'In God we trust'

 

A importância que o fenómeno religioso tem na vida dos americanos não deixa de causar estranheza em muitos europeus.

 

Nuno Sampaio

 

Em ano de eleições presidenciais e com a delicada questão dos escândalos de pedofilia, e bem, na sua agenda, a visita do Papa Bento XVI aos Estados Unidos da América do Norte, teve, como não poderia deixar de ser, grande repercussão mediática. Curiosamente, aos olhos de uma Europa cada vez mais secular, a importância que o fenómeno religioso tem na vida dos americanos não deixa de causar estranheza em muitos europeus.

 

Embora uma forte presença da religiosidade seja uma característica distintiva da sociedade americana, a separação entre Estado e Igreja foi, desde a fundação dos Estados Unidos da América, um dos pilares quer do progresso das instituições democráticas quer da afirmação das crenças religiosas. Foi esta separação que permitiu a plena expressão de uma e de outra, e que, embora possa parecer paradoxal, catalisou ambas. Como tal, continua a ser motivo de curiosidade a inscrição que se pode ler nesse símbolo do bem-estar material tão querido aos americanos que são as notas de dólar: 'In God we trust.'

 

No século XIX, Alexis de Tocqueville compreendeu e descreveu como poucos a dimensão religiosa da América: " Quando se chega ao sétimo dia da semana, a vida comercial e industrial dos Estados Unidos parece ficar suspensa; todos os ruídos cessam.
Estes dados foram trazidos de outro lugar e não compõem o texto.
(* ===== verification/LftpKnown.v ===== *)
(** * Headers of mirrors with exclusions

    A mirror that recovers single files is queued with one [--exclude] option
    per file to leave out.  Its header is read word by word; here that reading
    is shown to give back the number, the flags and the two paths, whatever
    the exclusion patterns are. *)

From S2P Require Import Prelude PyStr PyDict PyFloat JobStatus Regex LftpParser LftpParserFacts LftpRows LftpRoundTrip.

(** ** Words *)

(** a text that double quotes protect *)
Record quotable (s : string) : Prop := {
  quotable_quote : quote ∉ chars s;
  quotable_backslash : backslash ∉ chars s }.

Lemma words_quoted l : forall i start value rest, quote ∉ l -> backslash ∉ l ->
  words_from i (Some (start, value, Some quote)) (l ++ quote :: rest) =
  words_from (i + S (length l)) (Some (start, rev l ++ value, None)) rest.
Proof.
  induction l as [|c l IH]; intros i start value rest Hq Hb.
  - cbn [app words_from]. rewrite (bool_decide_false (Some _ = None)) by done. rewrite andb_false_r. cbn [from_option]. unfold Datatypes.id.
    rewrite (bool_decide_true (Some quote = Some quote)) by done. cbn [orb length rev]. by rewrite Nat.add_1_r.
  - assert (Hc : c <> quote) by (intros ->; apply Hq; constructor).
    assert (Hcb : Ascii.eqb c backslash = false) by (destruct (Ascii.eqb_spec c backslash) as [->|]; [destruct Hb; constructor|done]).
    cbn [app words_from]. rewrite (bool_decide_false (Some _ = None)) by done. rewrite andb_false_r. cbn [from_option]. unfold Datatypes.id.
    rewrite (bool_decide_false (Some quote = Some c)) by congruence. rewrite (bool_decide_false (Some quote = None)) by done.
    cbn [orb andb]. rewrite andb_false_r, Hcb. rewrite IH.
    + cbn [rev length]. rewrite <- app_assoc. f_equal. lia.
    + intros H. apply Hq. by constructor.
    + intros H. apply Hb. by constructor.
Qed.

(** a quoted word followed by a blank or the end *)
Lemma words_quoted_word s i rest : quotable s ->
  words_from i None (in_quotes s (" "%char :: rest)) =
  ws ← words_from (i + length (chars s) + 3) None rest; Ok ((s, i, (i + length (chars s) + 2)%nat) :: ws).
Proof.
  intros [Hq Hb]. unfold in_quotes. cbn [words_from]. change (is_space quote) with false. cbn [andb from_option]. unfold Datatypes.id.
  rewrite (bool_decide_false (None = Some quote)) by done. rewrite bool_decide_true by done. rewrite Nat.eqb_refl.
  change (one_of [squote; quote] quote) with true. cbn [andb orb]. rewrite words_quoted by done. rewrite app_nil_r.
  cbn [words_from]. rewrite (bool_decide_false (Some _ = None)) by done. rewrite andb_false_r. cbn [from_option]. unfold Datatypes.id.
  change (one_of [squote; quote] " ") with false. cbn [andb]. change (Ascii.eqb " " backslash) with false. cbn iota.
  rewrite bool_decide_true by done. change (is_space " ") with true. cbn [andb]. rewrite rev_involutive, str_chars.
  replace (S (S i + S (length (chars s)))) with (i + length (chars s) + 3)%nat by lia.
  by replace (S i + S (length (chars s)))%nat with (i + length (chars s) + 2)%nat by lia.
Qed.

Lemma words_quoted_last s i : quotable s ->
  words_from i None (in_quotes s []) = Ok [(s, i, (i + length (chars s) + 2)%nat)].
Proof.
  intros [Hq Hb]. unfold in_quotes. cbn [words_from]. change (is_space quote) with false. cbn [andb from_option]. unfold Datatypes.id.
  rewrite (bool_decide_false (None = Some quote)) by done. rewrite bool_decide_true by done. rewrite Nat.eqb_refl.
  change (one_of [squote; quote] quote) with true. cbn [andb orb]. rewrite words_quoted by done. rewrite app_nil_r.
  cbn [words_from]. rewrite rev_involutive, str_chars. by replace (S i + S (length (chars s)))%nat with (i + length (chars s) + 2)%nat by lia.
Qed.

(** an option, which needs no quotes *)
Lemma words_bare l : forall i start value rest, Forall (fun c => is_space c = false /\ c ∉ [squote; quote; backslash]) l ->
  (start < i)%nat ->
  words_from i (Some (start, value, None)) (l ++ " "%char :: rest) =
  ws ← words_from (S (i + length l)) None rest; Ok ((str (rev value ++ l), start, (i + length l)%nat) :: ws).
Proof.
  induction l as [|c l IH]; intros i start value rest Hl Hi.
  - cbn [app words_from]. rewrite (bool_decide_false (Some _ = None)) by done. rewrite andb_false_r. cbn [from_option]. unfold Datatypes.id.
    change (one_of [squote; quote] " ") with false. cbn [andb]. change (Ascii.eqb " " backslash) with false. cbn iota.
    rewrite bool_decide_true by done. change (is_space " ") with true. cbn [andb length]. by rewrite app_nil_r, Nat.add_0_r.
  - apply Forall_cons in Hl as [[Hs Hc] Hl]. cbn [app words_from]. rewrite Hs. cbn [andb from_option]. unfold Datatypes.id.
    assert (Ho : one_of [squote; quote] c = false) by (unfold one_of; apply bool_decide_false; set_solver).
    assert (Hb : Ascii.eqb c backslash = false) by (apply Ascii.eqb_neq; set_solver).
    rewrite Ho, Hb, andb_false_r. cbn [andb]. rewrite IH by (done || lia). cbn [rev length]. rewrite <- app_assoc. cbn [app].
    by replace (S i + length l)%nat with (i + S (length l))%nat by lia.
Qed.

Lemma words_option w i rest : Forall (fun c => is_space c = false /\ c ∉ [squote; quote; backslash]) (chars w) -> w <> "" ->
  words_from i None (chars w ++ " "%char :: rest) =
  ws ← words_from (S (i + length (chars w))) None rest; Ok ((w, i, (i + length (chars w))%nat) :: ws).
Proof.
  intros Hw Hne. rewrite <- chars_nil in Hne. pose proof (str_chars w) as Ew. destruct (chars w) as [|c l]; [done|]. rewrite <- Ew. clear Ew.
  apply Forall_cons in Hw as [[Hs Hc] Hl]. cbn [app words_from]. rewrite Hs. cbn [andb from_option]. unfold Datatypes.id.
  assert (Ho : one_of [squote; quote] c = false) by (unfold one_of; apply bool_decide_false; set_solver).
  assert (Hb : Ascii.eqb c backslash = false) by (apply Ascii.eqb_neq; set_solver).
  rewrite Ho, Hb, andb_false_r. cbn [andb]. rewrite words_bare by (done || lia). cbn [rev length app].
  by replace (S i + length l)%nat with (i + S (length l))%nat by lia.
Qed.

(** ** The header *)

Definition exclusion (e : string) (rest : text) : text := chars "--exclude" ++ " "%char :: in_quotes e (" "%char :: rest).

(** [-c --exclude "e1" ... "remote" "local"] *)
Definition excluding_args (es : list string) (remote local : string) : text :=
  chars "-c" ++ " "%char :: fold_right exclusion (in_quotes remote (" "%char :: in_quotes local [])) es.

Definition excluding_flags (es : list string) : text := chars "-c" ++ concat (map (fun e => chars " --exclude " ++ in_quotes e []) es).

Definition excluding_line (id : string) (es : list string) (remote local : string) : string :=
  str (bracket id (chars "mirror" ++ " "%char :: excluding_args es remote local)).

Lemma in_quotes_length s rest : length (in_quotes s rest) = (length (chars s) + 2 + length rest)%nat.
Proof. unfold in_quotes. cbn [length]. rewrite length_app. cbn [length]. lia. Qed.

Section excluding.
Context (remote local : string) (Hr : quotable remote) (Hl : quotable local) (Hrs : startswith remote "/" = true) (Hls : startswith local "/" = true).

Definition excluded_length (es : list string) : nat := foldr (fun e n => 10 + (length (chars e) + 3) + n)%nat O es.

Lemma path_option p : startswith p "/" = true -> String.eqb p "-c" = false /\ is_known_option p = false /\ String.eqb p "--" = false /\ startswith p "-" = false.
Proof. intros [t ->]%startswith_spec. done. Qed.

Lemma exclude_words es : Forall quotable es -> forall i, exists ws e1 s2 e2,
  words_from i None (fold_right exclusion (in_quotes remote (" "%char :: in_quotes local [])) es) = Ok ws /\
  positional_words [] ws = Ok ([(remote, (i + excluded_length es)%nat, e1); (local, s2, e2)], None) /\
  (es <> [] -> existsb (fun w => is_known_option (word_text w)) ws = true).
Proof.
  induction 1 as [|e es He _ IH]; intros i; cbn [fold_right].
  - rewrite words_quoted_word, words_quoted_last by done. cbn [mbind result_bind]. do 4 eexists. split; [reflexivity|]. split; [|done].
    destruct (path_option _ Hrs) as (R1 & R2 & _ & R4), (path_option _ Hls) as (L1 & L2 & L3 & _).
    cbn [positional_words word_text fst]. rewrite R1, R2, R4, L1, L2, L3. cbn [orb andb rev app excluded_length foldr]. by rewrite Nat.add_0_r.
  - unfold exclusion at 1. rewrite words_option; [|by_decide|done]. rewrite words_quoted_word by done.
    destruct (IH (S (i + length (chars "--exclude")) + length (chars e) + 3)%nat) as (ws & e1 & s2 & e2 & E & Ep & _).
    rewrite E. cbn [mbind result_bind]. do 4 eexists. split; [reflexivity|]. split; [|done].
    cbn [positional_words word_text fst]. change (is_known_option "--exclude") with true. change (String.eqb "--exclude" "-c") with false. cbn iota.
    assert (Ha : ambiguous_argument (e, S (i + length (chars "--exclude")), (S (i + length (chars "--exclude")) + length (chars e) + 2)%nat) ws = false).
    { unfold ambiguous_argument, contains. cbn [word_text fst]. rewrite (infix_of_none _ backslash); [done|done|apply He]. }
    rewrite Ha, Ep. do 4 f_equal. f_equal. cbn [excluded_length foldr]. change (length (chars "--exclude")) with 9%nat. unfold excluded_length. lia.
Qed.

Lemma excluding_text es t : fold_right exclusion t es =
  match es with [] => t | _ => tail (concat (map (fun e => chars " --exclude " ++ in_quotes e []) es) ++ " "%char :: t) end.
Proof.
  induction es as [|e es IH]; [done|]. cbn [fold_right map concat]. rewrite IH. unfold exclusion, in_quotes.
  destruct es as [|e' es]; repeat (rewrite <- ?app_assoc; cbn [app tail map concat chars String.list_ascii_of_string]); done.
Qed.

Lemma excluding_split es : excluding_args es remote local =
  (excluding_flags es ++ [" "%char]) ++ in_quotes remote (" "%char :: in_quotes local []).
Proof.
  unfold excluding_args, excluding_flags. rewrite excluding_text. destruct es as [|e es]; [done|].
  cbn [map concat]. repeat (rewrite <- ?app_assoc; cbn [app tail chars String.list_ascii_of_string]). done.
Qed.

Lemma excluding_length es : (3 + excluded_length es)%nat = length (excluding_flags es ++ [" "%char]).
Proof.
  unfold excluding_flags. rewrite !length_app. change (length (chars "-c")) with 2%nat. change (length [" "%char]) with 1%nat.
  assert (H : excluded_length es = length (concat (map (fun e => chars " --exclude " ++ in_quotes e []) es))).
  { unfold excluded_length. induction es as [|e es IH]; [done|]. cbn [foldr map concat]. rewrite !length_app, <- IH, in_quotes_length.
    change (length (chars " --exclude ")) with 11%nat. cbn [length]. lia. }
  lia.
Qed.

Lemma excluding_flags_trimmed es : trimmed (excluding_flags es).
Proof.
  split; [done|]. unfold excluding_flags. induction es as [|e es IH] using rev_ind; [done|].
  rewrite map_app, concat_app. cbn [map concat]. rewrite app_nil_r. unfold in_quotes. rewrite !rev_app_distr. cbn [rev].
  rewrite rev_app_distr. done.
Qed.
End excluding.

Lemma exclude_found es remote local : es <> [] -> infix_of (chars "--exclude") (excluding_args es remote local) = true.
Proof. destruct es as [|e es]; [done|]. intros _. unfold excluding_args. cbn [fold_right]. unfold exclusion at 1. done. Qed.

(** C12: The header of a running mirror with exclusions is read exactly: for
    any non-empty list of exclusion patterns, also ones that look like options
    or paths, and any two absolute paths, none with double quotes or
    backslashes, the reading gives the job's number, the flags as printed and
    the two paths. *)
Theorem excluded_mirror_header id es remote local :
  number_ok id -> es <> [] -> Forall quotable es -> quotable remote -> quotable local ->
  startswith remote "/" = true -> startswith local "/" = true ->
  __parse_known_options_mirror_header (excluding_line id es remote local) __MIRROR_HEADER_PREFIX_REGEX =
  Ok (Some (digits_value (chars id), str (excluding_flags es), remote, local, None)).
Proof.
  intros Hid Hne Hes Hr Hl Hrs Hls. unfold __parse_known_options_mirror_header, re_match, match_at, excluding_line. rewrite chars_str.
  unfold __MIRROR_HEADER_PREFIX_REGEX, bracket, cat. cbn [fold_right run]. row_step. row_step. row_step. row_step. row_step.
  erewrite run_sps_pos; [|done|reflexivity]. cbn [m_rest]. rewrite exclude_found by done. cbn [negb].
  destruct (exclude_words remote local Hr Hl Hrs Hls es Hes 3) as (ws & e1 & s2 & e2 & Ew & Ep & Hk).
  assert (Ew' : words_from 0 None (excluding_args es remote local) = Ok (("-c", 0%nat, 2%nat) :: ws)).
  { unfold excluding_args. rewrite words_option; [|by_decide|done]. change (S (0 + length (chars "-c"))) with 3%nat. by rewrite Ew. }
  rewrite Ew'. cbn [mbind result_bind existsb]. rewrite (Hk Hne), orb_true_r. cbn [negb].
  assert (Ep' : positional_words [] (("-c", 0%nat, 2%nat) :: ws) = positional_words [] ws) by done.
  rewrite Ep', Ep. cbn [mbind result_bind]. unfold two_paths. cbn [length Nat.leb mbind result_bind word_start word_text fst snd].
  change (group_ _ "id") with (str (chars id)). rewrite str_chars, int_number by done. cbn [mbind result_bind].
  rewrite excluding_length, excluding_split, take_app_length, str_app. change (str [" "%char]) with (str [chr 32]).
  by rewrite strip_snoc_space, strip_trimmed by (done || apply excluding_flags_trimmed).
Qed.

Lemma excluded_mirror_header_witness :
  __parse_known_options_mirror_header (excluding_line "7" ["--exclude"; "/a b"] "/remote/d" "/local") __MIRROR_HEADER_PREFIX_REGEX =
  Ok (Some (7, str (excluding_flags ["--exclude"; "/a b"]), "/remote/d", "/local", None)).
Proof.
  apply (excluded_mirror_header "7"); [|done|apply Forall_cons_2; [|apply Forall_singleton]| | |done|done]; constructor;
    first [by_decide|done|apply Nat.leb_le; vm_compute; reflexivity].
Defined.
Sobrevém uma acalmia profunda, ou melhor, uma espécie de recolhimento solene; a alma toma então posse de si mesma, e contempla-se", escreveu em "Da Democracia na América". Para Tocqueville, a religião funciona, da mesma forma do que para as instituições, como um factor de equilíbrio do indivíduo democrático e da sua inquietude pela busca do bem-estar material, lendo-se um pouco mais à frente: "Na prática, os Americanos demonstram sentir a tremenda necessidade de moralizar a democracia pela religião." Assim, este binómio, bem-estar material /espiritualidade, concretiza-se, simbolicamente, com todas as suas tensões e afinidades no papel-moeda americano.

 

Mas a história não acaba aqui. Nas últimas eleições presidenciais, disputadas entre George W. Bush e John Kerry, diversos estudos de comportamento eleitoral demonstraram que o principal factor de clivagem entre os eleitores americanos foi a religião. A complexa situação financeira que a crise do 'sub-prime' desnudou fez com que os temas económicos ganhassem uma importância suplementar no debate político. Mas o factor religioso não deixará de influenciar fortemente o comportamento eleitoral. Por mais que o dólar desça, nas suas notas irá continuar a ler-se: 'In God we trust'.